*TASK ITEM:*
Please return all lines in the listing holding the word "RaftMemory".

*SOURCE MATERIAL:*
(* ===== verification/RaftUnique.v ===== *)
(** * One entry for a term and index

    Over any run of a group in which one node at most leads a term, the term and the index before
    it name an entry: no two messages with entries have both in common and differ. *)

From S2P Require Import Prelude Binary RecordUpdate RaftCodec RaftCodecSpec Raft RaftFrame RaftLog RaftAppend RaftRun RaftElection RaftVoting RaftMemory RaftSystem RaftEntries.
Import RaftCodec Raft RaftLog RaftAppend RaftRun RaftMemory Trio.

#[local] Existing Instances calm_preorder quiet_preorder same_vote_preorder leaves_preorder same_size_preorder plain_preorder lawful_preorder.

Section unique.
Context {L D : Type} `{WAL L} `{Files D} `{RaftEnv} `{!CountedLog L} `{!DurableVotes D}.
Notation M := (M L D).
Notation raft := (raft L D).
Notation sys := (sys (L := L) (D := D)).
Notation event := (event (L := L)).
Implicit Types n : raft.

(** ** The entry of a new leader *)

Lemma same_size_switch st : Keeps same_size (switchState st : M bool).
Proof.
  unfold switchState, lead_change, updateLeadChange, writeTermVote, stat_write_file, setWriteErrLocked, shutdown.
  assert (forall f b, Keeps same_size (write_file f b : M (option rerr))) as Hw by (intros f b n n' a; unfold write_file; destruct (writeFile (disk n) f b); by intros [= <- <-]).
  keeps_with ltac:(done).
Qed.

Lemma same_size_updateLeader p : Keeps same_size (updateLeader p : M unit).
Proof. unfold updateLeader, updateLeadChange. keeps_with ltac:(done). Qed.

(** Its first entry is of its term, and it leads afterwards if there is one. *)
Record crowned (n n' : raft) : Prop := {
  cr_sane : sane n'; cr_nid : nid n' = nid n;
  cr_out : exists new, out n' = out n ++ new /\ Forall (own (nid n)) new /\ once new /\
    forall m t i, m ∈ new -> append_key m = Some (t, i) -> state n' = Leader /\ t = u64 (term n') /\ i < u64 (pindex n') }.

Lemma plain_crowned n1 n2 n3 : plain n1 n2 -> sane n1 -> (sane n2 -> crowned n2 n3) -> crowned n1 n3.
Proof.
  intros Hp Hs Hc. destruct (Hp Hs) as [[S2 I2 _ (a & Ha & Fa)] _]. destruct (Hc S2) as [S3 I3 (b & Hb & Ob & Nb & Kb)].
  split; [done|congruence|]. exists (a ++ b). rewrite Hb, Ha, app_assoc. split; [done|]. rewrite I2 in Ob. rewrite Forall_forall in Fa.
  split; [|split].
  - apply Forall_app. split; [|done]. apply Forall_forall. intros m Hm. by apply Fa.
  - apply once_app; [unfold once; rewrite no_keys; [constructor|]; intros m Hm; by apply Fa|done|]. intros x y k Hx _ Kx _. destruct (Fa x Hx). congruence.
  - intros m t i [Hm|Hm]%elem_of_app Hk; [destruct (Fa _ Hm); congruence|by eapply Kb].
Qed.

Lemma crowned_refl n : sane n -> crowned n n.
Proof. intros Hs. split; [done|done|]. exists []. rewrite app_nil_r. split_and!; [done|done|constructor|]. by intros m t i ?%elem_of_nil. Qed.

Lemma send_first es n n' err : sendAppendEntryLocked es true n = Some (n', err) -> csz n <> 1 -> sane n -> crowned n n'.
Proof.
  intros Hm Hc Hs. destruct (decide (state n = Leader)) as [Hl|Hl].
  - apply send_entries in Hm as [Hlaw Hpost]; [|done]. destruct (Hlaw Hs) as [S2 I2 L2 (new & Hn & [Ho Hk Hu])]. split; [done|done|]. exists new. split_and!; [done..|].
    intros m t i Hin Hkey. destruct (Hk m t i Hin Hkey) as (_ & Ht & _ & Hi). destruct (Hpost Hs Hc) as [Hl'|(new' & Hn' & Hf)].
    + destruct (L2 Hl') as (_ & -> & _). auto.
    + rewrite Hn in Hn'. apply app_inv_head in Hn'. subst new'. rewrite Forall_forall in Hf. destruct (Hf m Hin). congruence.
  - apply bind_inv in Hm as (n0 & m & [= <- <-] & Hm). unfold isLeader in Hm. rewrite bool_decide_false in Hm by done. injection Hm as <- _. by apply crowned_refl.
Qed.

Lemma switchToLeader_crowned n n' a : switchToLeader n = Some (n', a) -> csz n <> 1 -> sane n -> crowned n n'.
Proof.
  intros (n0 & m & [= <- <-] & Hm)%bind_inv Hc Hs. destruct (isClosed n); [injection Hm as <- _; by apply crowned_refl|].
  apply bind_inv in Hm as (n1 & [] & [= <-] & Hm). apply bind_inv in Hm as (n2 & [] & Hu & Hm). apply bind_inv in Hm as (n3 & b & Hsw & Hm).
  apply bind_inv in Hm as (n4 & [] & Hsend & Hm). apply bind_inv in Hm as (n0 & m & [= <- <-] & [= <- _]).
  assert (csz n3 <> 1) as Hc3.
  { pose proof (same_size_updateLeader _ _ _ _ Hu) as [E2 _]. pose proof (same_size_switch _ _ _ _ Hsw) as [E3 _]. cbn in E2. congruence. }
  apply bind_inv in Hsend as (n0 & m & [= <- <-] & Hsend). apply bind_inv in Hsend as (n5 & e & Hsend & [= <-]).
  assert (crowned n n5) as []; [|by split].
  eapply plain_crowned; [|exact Hs|intros S2].
  { transitivity (n <| lxfer := false |>); [by apply plain_view|by eapply plain_updateLeader]. }
  unfold switchState in Hsw. apply bind_inv in Hsw as (n0 & pst & [= <- <-] & Hsw).
  destruct (bool_decide (state n2 = Closed)); [injection Hsw as <- <-; by eapply send_first|].
  apply bind_inv in Hsw as (n1 & [] & [= <-] & Hsw).
  assert (crowned (n2 <| state := Leader |>) n5) as []; [|by split]. eapply plain_crowned; [|exact S2|intros S3; by eapply send_first].
  apply bind_inv in Hsw as (n1 & lc & Hlc & Hsw). apply bind_inv in Hsw as (n6 & [] & Hw & [= <- <-]).
  transitivity n1; [by eapply plain_lead_change|by eapply plain_writeTermVote].
Qed.

Lemma plain_step_down : Keeps plain (writeTermVote;; lxfer <~ false;; stepdownLocked noLeader : M unit).
Proof.
  apply Keeps_bind; [apply _|apply plain_writeTermVote|]. intros _. apply Keeps_bind; [apply _| |intros _; apply plain_stepdown].
  apply Keeps_modify. intros n. by apply plain_view.
Qed.

Lemma plain_again st : Keeps plain (again st : M unit).
Proof. unfold again. keeps_with ltac:(by apply plain_view). Qed.

(** The vote that decides, and the others. *)
Lemma vote_entries vs es n n' a :
  candidate_step vs es EvVotes n = Some (n', a) -> csz n <> 1 -> sane n -> plain n n' \/ (crowned n n' /\ loc n' = RunTop /\ term n' = term n).
Proof.
  intros (n0 & m & [= <- <-] & Hm)%bind_inv Hc Hs.
  destruct (votes n) as [|v rest]; [left; by eapply plain_again|]. apply bind_inv in Hm as (n0 & [] & [= <-] & Hm). set (n0 := n <| votes := rest |>) in *.
  assert (plain n n0) as P0 by (by apply plain_view).
  apply bind_inv in Hm as (n1 & [[vs' es'] leads] & Hcv & Hm). apply bind_inv in Hcv as (nx & m1 & [= <- <-] & Hcv).
  assert (leads = false -> plain n0 n1 -> plain n n' \/ (crowned n n' /\ loc n' = RunTop /\ term n' = term n)) as Hno.
  { intros -> P1. left. transitivity n0; [done|]. transitivity n1; [done|]. apply bind_inv in Hm as (n2 & [] & [= <-] & Hm).
    etransitivity; [|by eapply plain_again]. by apply plain_view. }
  destruct (_ && _).
  - apply bind_inv in Hcv as (n2 & [] & Htr & Hcv). apply bind_inv in Hcv as (nx & m1 & [= <- <-] & Hcv). cbv zeta in Hcv.
    pose proof (calm_trackPeer _ _ _ _ Htr) as C2. pose proof (same_size_trackPeer _ _ _ _ Htr) as [Z2 _]. apply plain_trackPeer in Htr as P2.
    assert (forall nl, switchToLeader n2 = Some (nl, tt) -> n' = nl <| loc := RunTop |> -> crowned n n' /\ loc n' = RunTop /\ term n' = term n) as Hwon.
    { intros nl Hsw ->. destruct (tav_eq _ _ (ca_tav _ _ C2)) as [T2 _]. destruct (tav_eq _ _ (sv_tav _ _ (same_vote_switchToLeader _ _ _ Hsw))) as [T3 _].
      split_and!; [|done|cbn in *; congruence]. assert (crowned n nl) as []; [|by split].
      eapply plain_crowned; [|exact Hs|intros S2]; [by transitivity n0|]. eapply switchToLeader_crowned; [exact Hsw|rewrite Z2; done|done]. }
    destruct (wonElection _ _); [|destruct (_ =? _)]; [| |injection Hcv as <- <- <- <-; by apply Hno].
    all: apply bind_inv in Hcv as (nl & [] & Hnl & [= <- <- <- <-]); injection Hm as <- _; right; by eapply Hwon.
  - apply bind_inv in Hcv as (n2 & [] & Hw & [= <- <- <- <-]). apply Hno; [done|].
    destruct (term n0 <? vs_term v); cbn [when] in Hw; [|injection Hw as <-; reflexivity].
    eapply (plain_move_on (vs_term v) (writeTermVote;; lxfer <~ false;; stepdownLocked noLeader)); [apply plain_step_down|exact Hw|].
    do 2 apply bind_inv in Hw as (? & ? & _ & Hw). by apply stepdown_after, demoted_follower in Hw.
Qed.

(** ** Candidates *)

(** In the loop of a candidate, or about to enter it. *)
Definition seat (n : raft) : Prop := state n = Candidate \/ exists vs es, loc n = InCandidate vs es.

Definition older (n n' : raft) : Prop := term n <= term n'.

(** Nobody becomes a candidate in a term that it was in before. *)
Definition seated (n n' : raft) : Prop := term n <= term n' /\ (term n' = term n -> seat n' -> seat n).

#[local] Instance older_preorder : PreOrder older.
Proof. split; [intros n; unfold older; lia|]. intros n1 n2 n3. unfold older. lia. Qed.

#[local] Instance seated_preorder : PreOrder seated.
Proof.
  split; [intros n; split; [lia|done]|]. intros n1 n2 n3 [T2 S2] [T3 S3]. split; [lia|]. intros Ht Hs. apply S2; [lia|]. apply S3; [lia|done].
Qed.

Lemma seat_older n n' : seat n -> older n n' -> seated n n'.
Proof. by split. Qed.

Lemma seated_role n n' : older n n' -> loc n' = loc n -> leaves (state n) (state n') -> seated n n'.
Proof. intros Ho Hl Hr. split; [done|]. intros _ [Hc|Hc]; [left|right; by rewrite <- Hl]. destruct Hr as [Hr|[Hr|Hr]]; congruence. Qed.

*ANSWER SECTION:*
From S2P Require Import Prelude Binary RecordUpdate RaftCodec RaftCodecSpec Raft RaftFrame RaftLog RaftAppend RaftRun RaftElection RaftVoting RaftMemory RaftSystem RaftEntries.
Import RaftCodec Raft RaftLog RaftAppend RaftRun RaftMemory Trio.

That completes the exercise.